The relationship between body composition and response to neoadjuvant chemotherapy in women with operable breast cancer

Affiliations

The relationship between body composition and response to neoadjuvant chemotherapy in women with operable breast cancer

Egidio Del Fabbro et al. Oncologist. 2012.

Abstract

Introduction: Overweight women diagnosed with breast cancer have greater recurrence and mortality risks. Recent studies in advanced cancer showed that the combination of sarcopenia and an overweight or obese body mass index (BMI) is associated with poor clinical outcomes.

Objectives: To compare pathological complete response (pCR) cases with controls and evaluate associations among a pCR, survival outcome, and sarcopenia as well as the combination of both sarcopenia and a BMI ≥25 kg/m(2).

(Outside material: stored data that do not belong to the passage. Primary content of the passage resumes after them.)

Lemma data_key_spec scope id fresh s :
  coherent s → sound_env s.(k_env) →
  let '(r, s') := data_key scope id fresh s in
  advances s s' ∧ match r with Ok p => keyed s' p.1 p.2 | Err _ => True end.
Proof.
  intros Hc He. unfold data_key. rewrite (bind_ok get _ s s s eq_refl).
  destruct (by_scope scope s.(k_rows)) as [[id0 row]|] eqn:Eb.
  - apply by_scope_Some in Eb. pose proof (cache_key_spec id0 row s Hc Eb) as H.
    unfold mbind, M_bind. destruct (cache_key id0 row s) as [[k|e] s'], H; done.
  - destruct (wrap _ _ _) as [wrapped|e] eqn:Ew; simpl lift; run; [|by split; [apply advances_refl|]].
    destruct (s.(k_rows) !! id) eqn:Ei; simpl is_none; run; [by split; [apply advances_refl|]|].
    set (s1 := mkKeys _ _ _). assert (advances s s1) as Ha.
    { assert (∀ i k', keyed s i k' → keyed s1 i k') as Hk.
      { intros i k' (row & Hr & Hu). exists row. simpl. rewrite lookup_insert_ne by congruence. done. }
      split_and!; [|done|done]. intros i k' Hi. by apply Hk, Hc. }
    pose proof (cache_key_spec id (mkSecretKey scope wrapped) s1 (proj1 Ha) ltac:(apply lookup_insert_eq)) as H.
    unfold mbind, M_bind. destruct (cache_key _ _ s1) as [[k|e] s'], H as [H1 H2]; (split; [by eapply advances_trans|done]).
Qed.

Lemma data_key_by_id_spec id k s :
  coherent s → keyed s id k → ∃ s', data_key_by_id id s = (Ok k, s') ∧ advances s s'.
Proof.
  intros Hc Hk. unfold data_key_by_id. rewrite (bind_ok get _ s s s eq_refl).
  destruct (s.(k_cache) !! id) as [k'|] eqn:Ec.
  - exists s. split; [|by apply advances_refl]. by rewrite (keyed_unique s id k' k (Hc _ _ Ec) Hk).
  - destruct Hk as (row & Hr & Hu). rewrite Hr. pose proof (cache_key_spec id row s Hc Hr) as H.
    destruct (cache_key id row s) as [[k1|e] s'] eqn:E, H as [Ha H1]; [|congruence].
    exists s'. split; [|done]. rewrite (keyed_unique s' id k1 k); [done..|]. apply Ha. by exists row.
Qed.

Lemma decrypt_spec token s : coherent s → advances s (decrypt_bytes token s).2.
Proof.
  intros Hc. unfold decrypt_bytes, data_key_by_id. destruct (partition _ _) as [[i b] rest].
  rewrite run_bind_assoc, (bind_ok get _ s s s eq_refl).
  assert (∀ k t, advances s t → advances s (opened k rest t).2) as Ho.
  { intros k t Ht. unfold opened. by destruct (open_ k rest). }
  unfold mbind, M_bind. destruct (s.(k_cache) !! i) eqn:Ec; [by apply Ho, advances_refl|].
  destruct (s.(k_rows) !! i) as [row|] eqn:Er; [|by apply advances_refl].
  pose proof (cache_key_spec i row s Hc Er) as H. destruct (cache_key i row s) as [[k|e] s'], H; [by apply Ho|done].
Qed.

Methods: Sixty-seven breast cancer patients with a pCR to neoadjuvant chemotherapy (NC) were matched with controls who did not have a pCR to NC. Patients were matched by age, Black's nuclear grading system, clinical cancer stage, and estrogen receptor and progesterone receptor status. Body composition was analyzed using computed tomography images taken prior to NC.

Results: BMI was associated with pCR. Among normal weight patients, the pCR rate was higher in sarcopenic patients and the progression-free survival (PFS) interval was significantly longer than in overweight or obese BMI patients. The death hazard was 2% higher for each unit higher skeletal muscle index and 0.6% higher for each unit higher visceral adipose tissue.

Conclusions: Overweight patients treated with NC had a lower pCR rate and shorter PFS time. Among patients with a normal BMI, the pCR rate was better in sarcopenic patients. More research is required to evaluate the negative impact of sarcopenic obesity on prognosis and the contributors to better response rates in operable, normal weight breast cancer patients with sarcopenia.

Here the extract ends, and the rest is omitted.